The US electoral system will not be revised anytime soon - not even the Electoral College, which is one of the few genuinely bad ideas the Founders gave us (they didn't trust "the people" to properly choose a president, so they invented the system to allow elites to over-rule the popular vote if they "needed to").
We will continue to have our bitter partisan in-fighting, and I suspect it will become more and more vitriolic as the parties actual platforms become more and more identical. Fox News, CNN, MSNBC, and others will continue to tell us how divided our country is - Red State vs.
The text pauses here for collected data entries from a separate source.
Lemma client_reachable_ok s : client_reachable s -> client_ok s.
Proof.
  induction 1 as [|s s' _ IH Hs]; [|by eapply client_step_ok].
  split; cbn; try done; try lia; try apply NoDup_nil_2.
  - by intros id ?%not_elem_of_nil.
  - intros id. rewrite lookup_empty. split; [by intros []|by intros ?%not_elem_of_nil].
  - by intros w r ?%not_elem_of_nil.
Qed.

(** Every call gets its own answer and nothing else.  Any number of calls may
    be in flight while messages of any kind arrive: each call has one pending
    entry, whichever way a call ends its entry goes with it, and a response a call
    returns was read from a message that carried the call's own id. *)
Theorem client_calls_answered s :
  client_reachable s ->
  NoDup (wt_ID <$> sy_waiting s) /\
  (forall id, is_Some (cl_pending (sy_client s) !! id) <-> exists w, w ∈ sy_waiting s /\ wt_ID w = id) /\
  (forall w r, (w, inl r) ∈ sy_returned s -> rs_ID r = wt_ID w /\ heard (sy_read s) r) /\
  (length (cl_unsolicited (sy_client s)) <= unsolicitedBuffer)%nat.
Proof.
  intros [C1 C2 C3 C4 C5 C6 C7]%client_reachable_ok. split; [done|]. split; [|done].
  intros id. rewrite C4, list_elem_of_fmap. split; intros (w & ? & ?); by exists w.
Qed.
(* ===== verification/StoreMemory.v ===== *)
(** * The store's memory (state/state.go, clone and normalize; state/store.go, Get and Update)

    State.v's store holds a value.  The store of the code holds pointers: slices
    of reservations and transactions, and a registration with slices of its own,
    which whoever has them can write through.  Here the arrays and the
    registration are cells of a memory, [clone] allocates, [normalize] writes in
    place, and everybody else holds addresses; the store in memory then behaves
    as State.v's.  A nil slice and an empty one are the same here: what the store
    keeps has been through [normalize], which makes the one the other. *)

From S2P Require Import Prelude GoLib GoTime Json Errors State.

(** ** Memory *)

(** A slice: its array, if it has one, and its length. *)
Record Slice := mkSlice { sl_addr : option nat; sl_len : nat }.

Record RegistrationCell := mkRegistrationCell {
  rc_RegisteredAt : Time;
  rc_TokenB : string;
  rc_VersionsURL : string;
  rc_Version : string;
  rc_Endpoints : Slice;
  rc_Roles : Slice
}.

Inductive Cell :=
| CReservations (l : list Reservation)
| CTransactions (l : list Transaction)
| CEndpoints (l : list Endpoint)
| CRoles (l : list PartyRole)
| CRegistration (r : RegistrationCell).

Record Memory := mkMemory { cells : gmap nat Cell; fresh : nat }.

(** [State] as the code has it. *)
Record StateValue := mkStateValue {
  vs_Version : Z;
  vs_OCPI : option nat;
  vs_NextReservationID : Z;
  vs_NextTransactionID : Z;
  vs_NextRemoteStartID : Z;
  vs_Reservations : Slice;
  vs_Transactions : Slice
}.

Definition as_reservations (c : Cell) : option (list Reservation) := match c with CReservations l => Some l | _ => None end.
Definition as_transactions (c : Cell) : option (list Transaction) := match c with CTransactions l => Some l | _ => None end.
Definition as_endpoints (c : Cell) : option (list Endpoint) := match c with CEndpoints l => Some l | _ => None end.
Definition as_roles (c : Cell) : option (list PartyRole) := match c with CRoles l => Some l | _ => None end.
Definition as_registration (c : Cell) : option RegistrationCell := match c with CRegistration r => Some r | _ => None end.

(** What a pointer points to, and the elements of a slice. *)
Definition at_addr {A} (get : Cell -> option A) (m : gmap nat Cell) (a : option nat) : option A :=
  a ← a; c ← m !! a; get c.

Definition elements {A} (get : Cell -> option (list A)) (m : gmap nat Cell) (s : Slice) : list A :=
  match at_addr get m (sl_addr s) with Some l => take (sl_len s) l | None => [] end.

Definition registration (m : gmap nat Cell) (r : RegistrationCell) : OCPIRegistration :=
  mkOCPIRegistration (rc_RegisteredAt r) (rc_TokenB r) (rc_VersionsURL r) (rc_Version r)
    (elements as_endpoints m (rc_Endpoints r)) (elements as_roles m (rc_Roles r)).

(** The value behind the pointers. *)
Definition value (m : gmap nat Cell) (v : StateValue) : State.State :=
  mkState (vs_Version v) (registration m <$> at_addr as_registration m (vs_OCPI v))
    (vs_NextReservationID v) (vs_NextTransactionID v) (vs_NextRemoteStartID v)
    (elements as_reservations m (vs_Reservations v)) (elements as_transactions m (vs_Transactions v)).

(** The addresses a registration, and a state, reach. *)
Definition reg_reaches (m : gmap nat Cell) (o : option nat) (a : nat) : Prop :=
  exists r, at_addr as_registration m o = Some r /\ (sl_addr (rc_Endpoints r) = Some a \/ sl_addr (rc_Roles r) = Some a).

Definition reaches (m : gmap nat Cell) (v : StateValue) (a : nat) : Prop :=
  sl_addr (vs_Reservations v) = Some a \/ sl_addr (vs_Transactions v) = Some a \/ vs_OCPI v = Some a \/
  reg_reaches m (vs_OCPI v) a.

(** ** clone *)

Definition alloc (c : Cell) (m : Memory) : nat * Memory :=
  (fresh m, mkMemory (<[fresh m := c]> (cells m)) (S (fresh m))).

(** [append([]T{}, s...)]: a new array, where there is anything to copy. *)
Definition copy_slice {A} (get : Cell -> option (list A)) (put : list A -> Cell) (s : Slice) (m : Memory) : Slice * Memory :=
  match elements get (cells m) s with
  | [] => (mkSlice None 0, m)
  | l => let '(a, m) := alloc (put l) m in (mkSlice (Some a) (length l), m)
  end.

Definition clone_registration (o : option nat) (m : Memory) : option nat * Memory :=
  match at_addr as_registration (cells m) o with
  | None => (None, m)
  | Some r =>
    let '(es, m) := copy_slice as_endpoints CEndpoints (rc_Endpoints r) m in
    let '(ros, m) := copy_slice as_roles CRoles (rc_Roles r) m in
    let '(a, m) := alloc (CRegistration (mkRegistrationCell (rc_RegisteredAt r) (rc_TokenB r) (rc_VersionsURL r)
                                           (rc_Version r) es ros)) m in
    (Some a, m)
  end.

Definition clone (v : StateValue) (m : Memory) : StateValue * Memory :=
  let '(rs, m) := copy_slice as_reservations CReservations (vs_Reservations v) m in
  let '(ts, m) := copy_slice as_transactions CTransactions (vs_Transactions v) m in
  let '(o, m) := clone_registration (vs_OCPI v) m in
  (mkStateValue (vs_Version v) o (vs_NextReservationID v) (vs_NextTransactionID v) (vs_NextRemoteStartID v) rs ts, m).

(** ** normalize *)

(** [for i := range s { f(&s[i]) }], in place. *)
Definition update_elements {A} (get : Cell -> option (list A)) (put : list A -> Cell) (f : A -> A) (s : Slice)
    (m : gmap nat Cell) : gmap nat Cell :=
  match sl_addr s, at_addr get m (sl_addr s) with
  | Some a, Some l => <[a := put ((f <$> take (sl_len s) l) ++ drop (sl_len s) l)]> m
  | _, _ => m
  end.

Definition update_registration (a : option nat) (m : gmap nat Cell) : gmap nat Cell :=
  match a, at_addr as_registration m a with
  | Some a, Some r => <[a := CRegistration (mkRegistrationCell (UTC (rc_RegisteredAt r)) (rc_TokenB r) (rc_VersionsURL r)
                                              (rc_Version r) (rc_Endpoints r) (rc_Roles r))]> m
  | _, _ => m
  end.

Definition normalize_in_place (v : StateValue) (m : gmap nat Cell) : StateValue * gmap nat Cell :=
  (mkStateValue Version (vs_OCPI v) (vs_NextReservationID v) (vs_NextTransactionID v) (vs_NextRemoteStartID v)
     (vs_Reservations v) (vs_Transactions v),
   update_registration (vs_OCPI v)
     (update_elements as_transactions CTransactions normalize_transaction (vs_Transactions v)
        (update_elements as_reservations CReservations normalize_reservation (vs_Reservations v) m))).

(** ** What they do *)

Definition in_memory (m : Memory) : Prop := forall a, is_Some (cells m !! a) -> (a < fresh m)%nat.

(** Nothing that is there is touched. *)
Definition extends (m m' : Memory) : Prop :=
  (fresh m <= fresh m')%nat /\ forall a, (a < fresh m)%nat -> cells m' !! a = cells m !! a.

Lemma memory_extends_refl m : extends m m.
Proof. by split. Qed.

Lemma memory_extends_trans m1 m2 m3 : extends m1 m2 -> extends m2 m3 -> extends m1 m3.
Proof. intros [L1 E1] [L2 E2]. split; [lia|]. intros a Ha. rewrite E2 by lia. by apply E1. Qed.

Lemma alloc_spec c m : in_memory m ->
  in_memory (alloc c m).2 /\ extends m (alloc c m).2 /\ cells (alloc c m).2 !! (alloc c m).1 = Some c /\
  (alloc c m).1 = fresh m /\ fresh (alloc c m).2 = S (fresh m).
Proof.
  intros Hm. cbn. split_and!; try done.
  - intros a. cbn. destruct (decide (a = fresh m)) as [->|Hne]; [intros _; lia|].
    rewrite lookup_insert_ne by done. intros Ha%Hm. lia.
  - split; cbn; [lia|]. intros a Ha. rewrite lookup_insert_ne; [done|lia].
  - by rewrite lookup_insert_eq.
Qed.

Lemma at_addr_frame {A} (get : Cell -> option A) m m' a :
  (forall x, a = Some x -> m' !! x = m !! x) -> at_addr get m' a = at_addr get m a.
Proof. intros Hx. unfold at_addr. destruct a as [a|]; [|done]. cbn. by rewrite (Hx a). Qed.

Lemma elements_frame {A} (get : Cell -> option (list A)) m m' s :
  (forall x, sl_addr s = Some x -> m' !! x = m !! x) -> elements get m' s = elements get m s.
Proof. intros Hx. unfold elements. by rewrite (at_addr_frame get m m'). Qed.

Lemma value_frame m m' v :
  (forall a, reaches m v a -> m' !! a = m !! a) ->
  value m' v = value m v /\ forall a, reaches m' v a <-> reaches m v a.
Proof.
  unfold reaches. intros Hr.
  assert (Ho : at_addr as_registration m' (vs_OCPI v) = at_addr as_registration m (vs_OCPI v)).
  { apply at_addr_frame. intros x Hx. apply Hr. auto. }
  unfold value. rewrite Ho.
  rewrite (elements_frame _ m m' (vs_Reservations v)) by (intros x Hx; apply Hr; auto).
  rewrite (elements_frame _ m m' (vs_Transactions v)) by (intros x Hx; apply Hr; auto).
  split; [|intros a; unfold reg_reaches; by rewrite Ho].
  f_equal. destruct (at_addr as_registration m (vs_OCPI v)) as [r|] eqn:Er; [|done]. cbn. f_equal. unfold registration.
  f_equal; apply elements_frame; intros x Hx; apply Hr; do 3 right; exists r; auto.
Qed.
(** X7.  Every literal accessor can be read off [getLiteralAll]: the
    deserialising accessors and the plain string accessor work on the
    literals of their datatype, the locale accessor on the literals tagged
    for the locale; nothing else of the Thing reaches them. *)
Theorem literal_accessors_read_getLiteralAll :
  readsLiteralsOfType getBooleanAll deserializeBoolean
    xmlSchemaTypes.(boolean) /\
  readsLiteralsOfType getDatetimeAll deserializeDatetime
    xmlSchemaTypes.(dateTime) /\
  readsLiteralsOfType getDecimalAll deserializeDecimal
    xmlSchemaTypes.(decimal) /\
  readsLiteralsOfType getIntegerAll deserializeInteger
    xmlSchemaTypes.(integer) /\
  (forall T P,
     getStringUnlocalizedAll T P =
     (literals <- getLiteralAll T P ;;
      Ok (map value
            (filter (isLiteralOfDatatype xmlSchemaTypes.(string_))
               literals)))) /\
  (forall T P l,
     getStringInLocaleAll T P l =
     (literals <- getLiteralAll T P ;;
      Ok (map value (filter (isLiteralInLocale l) literals)))).
Proof.
  repeat apply conj; try apply typed_readsLiteralsOfType.
  - intros T P. rewrite getStringUnlocalizedAll_view, getLiteralAll_view.
    simpl. now rewrite <- literals_of_type, map_map.
  - intros T P l. rewrite getStringInLocaleAll_view, getLiteralAll_view.
    simpl. now rewrite <- literals_in_locale, map_map.
Qed.

(** ** What the accessors do not depend on *)

Lemma via_bare_all {V : Type} (proj : Quad -> V) (f : Quad -> bool)
    (T T' : Thing) :
  (forall q, proj (bare q) = proj q) ->
  selectsAlike f T T' ->
  map proj (filter f T) = map proj (filter f T').
Proof.
  intros Hproj [Hall _].
  transitivity (map proj (map bare (filter f T))).
  - rewrite map_map. apply map_ext. intros q. symmetry. apply Hproj.
  - rewrite Hall, map_map. apply map_ext. exact Hproj.
Qed.

Lemma via_bare_one {V : Type} (proj : Quad -> V) (f : Quad -> bool)
    (T T' : Thing) :
  (forall q, proj (bare q) = proj q) ->
  selectsAlike f T T' ->
  option_map proj (find f T) = option_map proj (find f T').
Proof.
  intros Hproj [_ Hone].
  destruct (find f T) as [q |], (find f T') as [q' |];
    cbn [option_map] in *; try discriminate; [| reflexivity].
  assert (Hbare : bare q = bare q') by congruence.
  now rewrite <- (Hproj q), <- (Hproj q'), Hbare.
Qed.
Blue State; Liberal-Conservative - while the vast majority of Americans live their actual lives in harmony with those of radically different ideological spin.
Jon Stewart, in his closing remarks, used the metaphor of merging onto the highway (he actually said a tunnel), in which everyday citizens of every stripe must find a way to work together - "you go, I go" in his words - to solve the practical problem in front of them even if they disagree strongly with each other's 'political' opinions. No matter what someone's bumper stickers says - "Bush Kills" or "Obama is a Commie" - you still have to share the road with them, and doing so politely is in everyone's best interest.
I don't advocate everything Stewart says, but this is one I do agree with. Given what I've witnessed at these big DC rallies - that Americans are good people first, Americans second, and party members a distant third, fourth or fifth - I take great comfort in the fact that no matter how broken down our political machine has become, or how bereft of value many of our politicians, America as it actually exists outside of Congress and attack ads is doing just fine. In the midst of very hard times, it's actually weathering the storm with patience, grace, determinism and generosity.
If there is any miracle in the Constitution, it is just this: that questionable individuals acting in reprehensible fashion either a) can still manage to run a great country, or b) cannot destroy a good system.
Either way, I remain confident that our country can not only weather, but thrive, in whatever is ahead, regardless of the distasteful maneuvers of big business politics. Mostly, I believe this because the real majority of Americans are not Republicans or Democrats, but people - good people - who regularly prioritize solving their daily challenges over adhering dogmatically to their hypothetical ideologies.
I would be interested in your thoughts.